How does companion planting work? I need a better strategy for my garden next year. I want to use as little pesticide as possible.
Gina Trout, Richmond, Indiana
You’ve asked about a fascinating topic. If you want to know how does companion planting work, I can give you a quick overview here. Then check out our complete companion planting guide it will certainly help you further.
Companion planting means that you’ll place plants that protect and nurture each other side by side in your garden. But it also means you’ll avoid locating plants that could harm each other close to one another.
For example, let’s look at broccoli. It shouldn’t be planted next to strawberries or tomatoes because these three will stunt each other’s growth. But if you raise broccoli near marigolds, carrots, rosemary, or onions, you’ll find that they help each other. For instance, marigolds will repel mosquitoes and other pests that eat the broccoli.
Next, grow carrots next to onions, leeks, and even tomatoes. Tomatoes will shade the carrots to keep them healthy and sweet-tasting. And tomatoes and celery will keep cabbage worms away, too.

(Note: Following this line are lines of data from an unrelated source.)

(* ===== verification/AuditDemo.v ===== *)
(** * Concrete exports and purges

    A printer and parser of JSON that read each other back, standing in for
    serde_json; the witnesses of the audit theorems; a purge that breaks the hash
    chain; exports that come back, and some that do not. *)

From stdpp Require Import countable.
From Stdlib Require Import SpecFloat.
From S2P Require Import Prelude Str Json Hlc Core Storage Command Chain Effects EffectsDemo EngineDemo AuditExport ExportImport.
#[local] Open Scope string_scope.
#[local] Open Scope list_scope.
#[local] Open Scope Z_scope.

(** ** Any value as a decimal number *)

#[local] Abbreviation tree := (gen_tree (Z + string)).
Definition float_tree (x : f64) : tree :=
  match x with
  | S754_zero s => GenNode 0 [GenLeaf (inl (Z.b2z s))]
  | S754_infinity s => GenNode 1 [GenLeaf (inl (Z.b2z s))]
  | S754_nan => GenNode 2 []
  | S754_finite s m e => GenNode 3 [GenLeaf (inl (Z.b2z s)); GenLeaf (inl (Z.pos m)); GenLeaf (inl e)]
  end.
Definition tree_float (t : tree) : f64 :=
  match t with
  | GenNode 0 [GenLeaf (inl s)] => S754_zero (s =? 1)
  | GenNode 1 [GenLeaf (inl s)] => S754_infinity (s =? 1)
  | GenNode 3 [GenLeaf (inl s); GenLeaf (inl (Z.pos m)); GenLeaf (inl e)] => S754_finite (s =? 1) m e
  | _ => S754_nan
  end.
Fixpoint json_tree (v : Json) : tree :=
  match v with
  | JNull => GenNode 0 []
  | JBool b => GenNode 1 [GenLeaf (inl (Z.b2z b))]
  | JNumber (PosInt n) => GenNode 2 [GenLeaf (inl n)]
  | JNumber (NegInt n) => GenNode 3 [GenLeaf (inl n)]
  | JNumber (Float x) => GenNode 4 [float_tree x]
  | JString s => GenNode 5 [GenLeaf (inr s)]
  | JArray l => GenNode 6 (List.map json_tree l)
  | JObject m => GenNode 7 (List.map (fun kv => GenNode 8 [GenLeaf (inr kv.1); json_tree kv.2]) m)
  end.
Fixpoint tree_json (t : tree) : Json :=
  match t with
  | GenNode 1 [GenLeaf (inl b)] => JBool (b =? 1)
  | GenNode 2 [GenLeaf (inl n)] => JNumber (PosInt n)
  | GenNode 3 [GenLeaf (inl n)] => JNumber (NegInt n)
  | GenNode 4 [x] => JNumber (Float (tree_float x))
  | GenNode 5 [GenLeaf (inr s)] => JString s
  | GenNode 6 l => JArray (List.map tree_json l)
  | GenNode 7 l => JObject (List.map (fun t => match t with
                     | GenNode 8 [GenLeaf (inr k); v] => (k, tree_json v)
                     | _ => ("", JNull) end) l)
  | _ => JNull
  end.

Lemma tree_json_tree v : tree_json (json_tree v) = v.
Proof.
  induction v as [|b|n|s|l Hl|m Hm] using Json_rect'; try done; simpl.
  - by destruct b.
  - destruct n as [n|n|x]; simpl; try done. by destruct x as [[]|[]| |[] m e].
  - f_equal. induction Hl as [|v l Hv _ IH]; [done|]. simpl. by rewrite Hv, IH.
  - f_equal. induction Hm as [|[k v] m Hv _ IH]; [done|]. simpl in *. by rewrite Hv, IH.
Qed.

#[local] Instance number_codec : SerdeJson := {|
  to_string v := show_Z (Z.pos (encode (json_tree v)));
  from_str s := n ← parse_digits 0 s; match n with Z.pos p => tree_json <$> decode p | _ => None end
|}.

Lemma number_codec_round v : from_str (to_string v) = Some v.
Proof.
  unfold from_str, to_string, number_codec. rewrite parse_digits_show by lia. simpl.
  rewrite decode_encode. simpl. by rewrite tree_json_tree.
Qed.
Lemma number_codec_lines : JsonLines.
Proof.
  split; [|intros; apply number_codec_round]. intros e. split.
  - unfold to_string, number_codec. by apply show_Z_char.
  - intros He. pose proof (number_codec_round (line e)) as Hr. rewrite He in Hr. discriminate.
Qed.

(** ** A window of a ledger *)

#[local] Existing Instance key_order.
#[local] Existing Instance demo_env.
#[local] Existing Instance demo_sha256.

(** A day per character of the stamp; the purge runs in the middle of the ledger's days. *)
#[local] Instance demo_instants : Instants := {|
  instant_of s := if String.eqb s "" then None else Some (Z.of_nat (String.length s) * day);
  utc n := 9 * day + Z.of_nat n; earliest := - 1000 * day
|}.
Definition chronicled : AgentEvent -> string * string := fun e => (ev_event_type e, ev_created_at e).
Definition the_events : list AgentEvent := chronicle "ws" "s" (ledger two_commands).

Example demo_days : List.map chronicled the_events = [("session_created", "tttt"); ("tool_call_requested", "tttttttttt")].
Proof. vm_compute. reflexivity. Qed.

(** ** Witnesses *)

Definition two_days : RetentionPolicy := mkRetentionPolicy 2 SHigh.
Definition purged := purge_by_policy ∅ "ws" two_days two_commands.

Lemma demo_keyed : keyed (ledger two_commands).
Proof.
  assert (Hm : map_Forall (fun k r => ev_id (er_event r) = k) (events (ledger two_commands)))
    by (apply map_Forall_to_list; vm_compute; repeat constructor).
  exact Hm.
Qed.

Lemma purge_spec_witness :
  purged.1 = Ok 1%nat /\ size (events (ledger two_commands)) = 2%nat /\ size (events (ledger purged.2)) = 1%nat.
Proof.
  assert (Hok : purged.1 = Ok 1%nat) by (vm_compute; reflexivity). split; [exact Hok|].
  split; [vm_compute; reflexivity|].
  destruct (purge_spec ∅ "ws" two_days two_commands purged.2 purged.1 demo_keyed ltac:(apply surjective_pairing))
    as (_ & _ & Hn). destruct (Hn 1%nat Hok) as [Hs _].
  replace (size (events (ledger two_commands))) with 2%nat in Hs by (vm_compute; reflexivity). lia.
Defined.

Definition no_failures : nat -> option string := fun _ => None.
Definition exported := export_window no_failures (fun _ s => s) "ws" None None (mkSink two_commands "" 0).

Lemma export_window_spec_witness :
  exported.1 = Ok 2%nat /\ json_lines (out exported.2) = Some (List.map line the_events).
Proof.
  assert (Hok : exported.1 = Ok 2%nat) by (vm_compute; reflexivity). split; [exact Hok|].
  destruct (@export_window_spec number_codec no_failures (fun _ s => s) number_codec_lines "ws" None None
    (mkSink two_commands "" 0) exported.2 exported.1 eq_refl ltac:(apply surjective_pairing)) as [_ Hr].
  rewrite Hok in Hr. destruct Hr as [_ Hr]. rewrite Hr. vm_compute. reflexivity.
Defined.

(** ** What a purge does to the chain *)

(** The first event of a session goes, and the next one's hash no longer follows
    from genesis. *)
Example purge_breaks_the_chain :
  chain_ok genesis the_events /\ ~ chain_ok genesis (chronicle "ws" "s" (ledger purged.2)).
Proof. split; [vm_compute; auto|]. vm_compute. intros [Hc _]. discriminate. Qed.

(** An event another row refers to ends the purge half way, with an error. *)
Example purge_stops_at_reference :
  let out := purge_by_policy {["evt_1"]} "ws" (mkRetentionPolicy 0 Regulated) two_commands in
  out.1 = Err (Failed fk_failed).
Proof. vm_compute. reflexivity. Qed.

(** A policy meant to keep everything panics. *)
Example keep_for_ever_panics :
  (purge_by_policy ∅ "ws" (mkRetentionPolicy u32_max SHigh) two_commands).1 = Err Panicked.
Proof. vm_compute. reflexivity. Qed.

(** ** Exports that come back *)

(** A text of digits has nothing to trim. *)
Lemma digit_no_space a s : is_digit a = true -> ws_len (String a s) = 0%nat.
Proof.
  intros Ha. unfold is_digit in Ha. apply andb_prop in Ha as [H1a%Z.leb_le H2a%Z.leb_le]. cbn [ws_len].
  repeat match goal with |- context [(?x =? ?k)%Z] => lazymatch x with byte a => 
    replace (x =? k)%Z with false by (symmetry; apply Z.eqb_neq; lia) end end.
  replace (byte a <=? 13)%Z with false by (symmetry; apply Z.leb_gt; lia).
  rewrite andb_false_r. simpl. destruct s as [|b [|c s]]; done.
Qed.
Lemma trim_digits s : (forall a, contains_char a s = true -> is_digit a = true) -> trim s = s.
Proof.
  intros Hs. assert (Hstart : trim_start s = s).
  { destruct s as [|a s]; [done|]. unfold trim_start. cbn [trim_start_]. rewrite digit_no_space; [done|].
    apply Hs. simpl. by rewrite Ascii.eqb_refl. }
  unfold trim. rewrite Hstart. clear Hstart. induction s as [|a s IH]; [done|]. cbn [trim_end all_ws].
  rewrite digit_no_space by (apply Hs; simpl; by rewrite Ascii.eqb_refl).
  f_equal. apply IH. intros b Hb. apply Hs. simpl. rewrite Hb. by rewrite orb_true_r.
Qed.
#[local] Instance number_codec_rows : RowText.
Proof.
  split; intros r.
  - unfold to_string, number_codec. by apply show_Z_char.
  - unfold to_string, number_codec. apply trim_digits. intros a Ha. destruct (is_digit a) eqn:Hd; [done|].
    rewrite show_Z_char in Ha by done. done.
  - intros He. pose proof (number_codec_round (row_to_json r)) as Hr. rewrite He in Hr. discriminate.
  - apply number_codec_round.
Qed.

Definition event_row (id : string) (parent : option string) (sens payload : string) : RawEvent :=
  mkRawEvent id "ws" "bot" (Some "s") parent "user_message" "audit" sens (Some payload) None
    (sha256_hex payload) ("hash of " +:+ id) "t".
Definition table_of (rs : list RawEvent) : gmap string RawEvent := list_to_map (List.map (fun r => (rw_id r, r)) rs).
Definition recorded : EventDb :=
  mkEventDb (table_of [event_row "e2" (Some "e1") "low" "two"; event_row "e1" None "secret" "one"]) {["ws"]} {["bot"]} {["s"]}.
Definition same_keys : EventDb := mkEventDb ∅ {["ws"; "other"]} {["bot"]} {["s"]}.
Definition fresh_db : EventDb := mkEventDb ∅ ∅ ∅ ∅.
Definition import (text : string) (d : EventDb) := run_import (fun s => s) (fun l => l) text d.
Definition exported_text : string := run_export (fun _ => "") FNdjson None recorded.

Lemma recorded_rows : export_rows None recorded = [event_row "e1" None "secret" "one"; event_row "e2" (Some "e1") "low" "two"].
Proof. vm_compute. reflexivity. Qed.

(** A row, of a list of two, is the first or the second. *)
Lemma split_of_two {A} (P : list A -> A -> Prop) (a b : A) :
  P [] a -> P [a] b -> forall pre x post, [a; b] = pre ++ x :: post -> P pre x.
Proof.
  intros Ha Hb pre x post Hsp. destruct pre as [|p1 [|p2 pre]]; simpl in Hsp.
  - by injection Hsp as <- _.
  - by injection Hsp as <- <- _.
  - injection Hsp as _ _ Hsp. by destruct pre.
Qed.
Lemma demo_importable : importable same_keys (export_rows None recorded).
Proof.
  rewrite recorded_rows. split; [intros r s _ _; vm_compute; reflexivity|].
  apply (split_of_two (fun pre r => refers_to same_keys (List.map rw_id pre) r)).
  - split; [|split; [|split]].
    + vm_compute; done.
    + vm_compute; done.
    + intros s [= <-]. vm_compute; done.
    + intros p [=].
  - split; [|split; [|split]].
    + vm_compute; done.
    + vm_compute; done.
    + intros s [= <-]. vm_compute; done.
    + intros p [= <-]. right. right. by left.
Qed.
Lemma export_keyed k r : event_rows recorded !! k = Some r -> rw_id r = k.
Proof.
  unfold recorded, table_of. cbn [event_rows List.map]. intros Hl.
  apply elem_of_list_to_map_2, list_elem_of_In in Hl. by destruct Hl as [[= <- <-]|[[= <- <-]|[]]].
Qed.


(** ** What the pair of commands does not restore *)

(** The workspaces, actors and sessions are not exported: the fresh database the
    message asks for has none, and the first row is refused by its foreign keys,
    which [OR IGNORE] does not ignore. *)
Example import_needs_the_keys : import exported_text fresh_db = (Err fk_failed, fresh_db).
Proof. vm_compute. reflexivity. Qed.

(** The hash of a redacted payload is still that of the payload that was there. *)
Example redaction_breaks_the_hash :
  let r := redact (event_row "e1" None "secret" "one") in
  rw_payload_inline r = Some redacted_text /\ rw_payload_hash r <> sha256_hex redacted_text.
Proof. vm_compute. split; [done|discriminate]. Qed.

(** A line of another workspace stops the import after the rows before it. *)
Definition half : string :=
  ln (to_string (row_to_json (event_row "e1" None "low" "one")))
  +:+ ln (to_string (row_to_json (event_row "e9" (Some "e8") "low" "two"))).
Example import_is_not_atomic :
  (import half same_keys).1 = Err fk_failed /\ is_Some (event_rows (import half same_keys).2 !! "e1").
Proof. split; [vm_compute; reflexivity|]. apply (bool_decide_unpack _). vm_compute. exact I. Qed.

After that, cucumbers are a garden favorite, but they are vulnerable to beetles. Therefore, protect them with radishes. Also, cucumbers repel yellow jackets, a bonus for the human gardener.
Onions are another common vegetable that most people plant. But did you know that onions guard members of the cabbage family from aphids, Japanese beetles, and other insects? Keep onions close to kale, Brussel sprouts, cauliflower, and broccoli.
Additionally, nasturtiums and garlic keep whiteflies, squash bugs, and mosquitoes away
Finally, mustard is an underrated guardian plant. It attracts pests away from other vegetables. Then you can remove it from the garden if necessary.
In summary, I hope that next year these tips help you have a bumper crop!